4. Make large quantities of food at once and then divide it up to eat later. We suggest this because we know that some people hate to cook. We do not have this problem! But, if you are one of those people we recommend cooking and baking on Sunday night for your entire week! This works for people who are always on the go and do not have a lot of time to prepare healthy meals Monday through Friday. Here are some suggestions of how you could do this. You could make a large batch of healthy muffins and then take one for breakfast or a snack throughout the week. You could also make a large pot of vegetable soup and take a serving for lunch all week. Another idea is to make mini baked oatmeals in mason jars and leave them in your refrigerator. Throughout the week you can grab one for breakfast, lunch, or dinner. They are pretty versatile, and who can turn down baked oatmeal? There are really so many ideas! If you have any questions on recipes, please do not hesitate to ask! We would love to help anyone who wants to start eating healthier. Email away..
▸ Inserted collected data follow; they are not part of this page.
(** The server lists the nodes [listing] (name and identifier) and starts
    every node it is asked to start. *)
Record listing_nodes (c : Controller) (server : Server) (project : Project)
    (listing : list (string * json)) : Prop := {
  lists_nodes : forall t,
    exists r,
      respond c t Get [Text (project_url server project "/nodes")] NoData
        (user server, password server) = inr r /\
      status_ok r /\ body r = Some (JList (map node_entry listing));
  starts_nodes : forall t node_id,
    exists r,
      respond c t Post [Text (project_url server project "/nodes/"); Value node_id;
                        Text "/start"]
        EmptyForm (user server, password server) = inr r /\
      status_ok r
}.

(** The messages of [warnings.warn], in order. *)
Definition caution_of (e : api_event) : option string :=
  match e with
  | EvCaution message => Some message
  | _ => None
  end.

Definition cautions (es : list api_event) : list string := omap caution_of es.

(** The answers of the server in a transcript, in order. *)
Definition answer_of (e : api_event) : option (exn + response) :=
  match e with
  | EvRequest _ _ _ res => Some res
  | _ => None
  end.

Definition answers (es : list api_event) : list (exn + response) := omap answer_of es.

(** The server reports the project as opened. *)
Definition reports_opened (res : exn + response) : Prop :=
  exists r fields,
    res = inr r /\ body r = Some (JDict fields) /\
    fields !! "status" = Some (JStr "opened").

(** ** A server double *)

(** The clock of a machine that has been up for an hour, as CPython 3.11
    has it on Linux: a duration of 2^63 ns or more does not fit a C
    timestamp, and a deadline that far from the start of the machine is
    refused by the system call. *)
Definition hour_clock (t : nat) (milliseconds : Z) : option error :=
  if (9223372036854 <? milliseconds)%Z then Some OverflowError
  else if (9223372036000 <=? 3600000 + milliseconds)%Z
       then Some (Py (OSError "[Errno 22] Invalid argument"))
       else None.

(** Every request is answered with status 201; the answer carries a
    [node_id] and a [link_id] made of the time of the request. *)
Definition created (t : nat) : response :=
  {| status_code := 201;
     body := Some (JDict {[ "node_id" := JStr ("node-" ++ pretty t);
                            "link_id" := JStr ("link-" ++ pretty t) ]}) |}.

Definition grid_server : Controller :=
  {| respond := fun t _ _ _ _ => inr (created t);
     sleeps := hour_clock |}.

Definition switch_template : json := JStr "3f2a".

Definition device_template : json := JStr "9c1d".

(** [ipaddress.IPv4Address("192.168.10.1")] *)
Definition first_address : Z := 3232238081.

(** The templates of a server, two of them with the same name. *)
Definition some_templates : list json :=
  [ JDict {[ "name" := JStr "VyOS 1.3.0"; "template_id" := JStr "7e1a" ]};
    JDict {[ "name" := JStr "Open vSwitch"; "template_id" := JStr "3f2a" ]};
    JDict {[ "name" := JStr "Open vSwitch"; "template_id" := JStr "55b0" ]} ].

(** The nodes of a project. *)
Definition some_nodes : list (string * json) :=
  [ ("openvswitch-1", JStr "n1"); ("vyos-1", JStr "n2"); ("openvswitch-2", JStr "n3") ].

(** A server that lists [some_nodes] and answers 200 to everything
    else. *)
Definition listing_server : Controller :=
  {| respond := fun _ method _ _ _ =>
       match method with
       | Get => inr {| status_code := 200;
                       body := Some (JList (map node_entry some_nodes)) |}
       | Post => inr {| status_code := 200; body := None |}
       end;
     sleeps := hour_clock |}.

(** [re.compile("openvswitch.*")], on the names of [some_nodes]. *)
Definition switches_pattern : Pattern :=
  fun name => match strip_prefix "openvswitch" name with Some _ => true | None => false end.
5. If you are invited to a potluck or party at someone’s house, bring a dish you would enjoy eating. This way you are guaranteed that there is something there that will satisfy you, and you can show others how easy it is to eat healthy. We went to a Christmas Party this holiday season, and brought along a do it yourself “Chipotle Salad”. We had brown rice, romaine lettuce, fresh salsa, and black beans. Each topping had their own container so each person could choose what they liked on their own. This way we had something there that would keep us full (protein from the beans and rice) and we could share this easy recipe with others. We also brought along a healthy dessert (a box of angel food cake + a can of crushed pineapple) that was such a hit. No one could believe it was healthy. We love sharing our creative ideas with others, so they can see that healthy foods just aren’t so complicated after all.

6. Keep moving. If you can walk somewhere and it’s nice out, WALK. I know it is kinda challenging to get yourself out and about during these cold winter months but on that nice afternoon, get outside. 10 minutes is better than 0. Afterwards you will feel great about it. Take the stairs if possible. Get up and move every hour if sitting at a desk all day. Keep your metabolism going. It’s kinda sad to see kids who stay inside playing video games and watching T.V. all day long. When we were kids we were playing throughout the neighborhood all afternoon long. Encourage others to get moving too. Meet your friends for a stroll in the park. Take a short bike ride with your significant other. Walk the dog around the block. Any movement is better than none.

7. Make simple changes. You cannot change your entire eating habits overnight. Whole wheat pasta instead of white. Natural peanut butter instead of the original. Wheat bread instead of white (or wheat bread that looks white bread to trick the kiddos). Frozen yogurt or light ice cream instead of Ben and Jerry’s. Brown rice instead of white rice. Almond milk instead of 2% milk (or even switch to skim milk). Special K or Fiber One cereal instead of a sugary one. Greek yogurt instead of regular yogurt (extra protein and nutrients). A protein bar instead of a candy bar. Water or tea instead of soda. Milk in your coffee instead of half & half. Sweet potato fries instead of original fries. Dark chocolate instead of milk chocolate (more antioxidants). 100 calories sandwich thins instead of hamburger buns. Opt for a lighter version of your favorite coffee drink instead of the one made with whole milk. Bake or grill food instead of frying it. Use olive oil instead of vegetable oil.

8. Drink more water! Water increases energy, promotes weight loss, flushes out toxins, maintains regularity, improves skin complexion.. check out this article for even more reasons on why it’s important to drink water and how you can start drinking more water yourself. Our suggestion, always carry a reusable water bottle with you. TJ Maxx has so many cute ones, and so does Target. You can even find a cute one at Walmart.. they are everywhere!

These are just a few suggestions we have to help everyone start living a healthy life! If anyone has additional ideas, please share. We know these are only a few, but will keep you filled in on other healthy lifestyle tips as they come to us. You know what they say.. you learn as you go.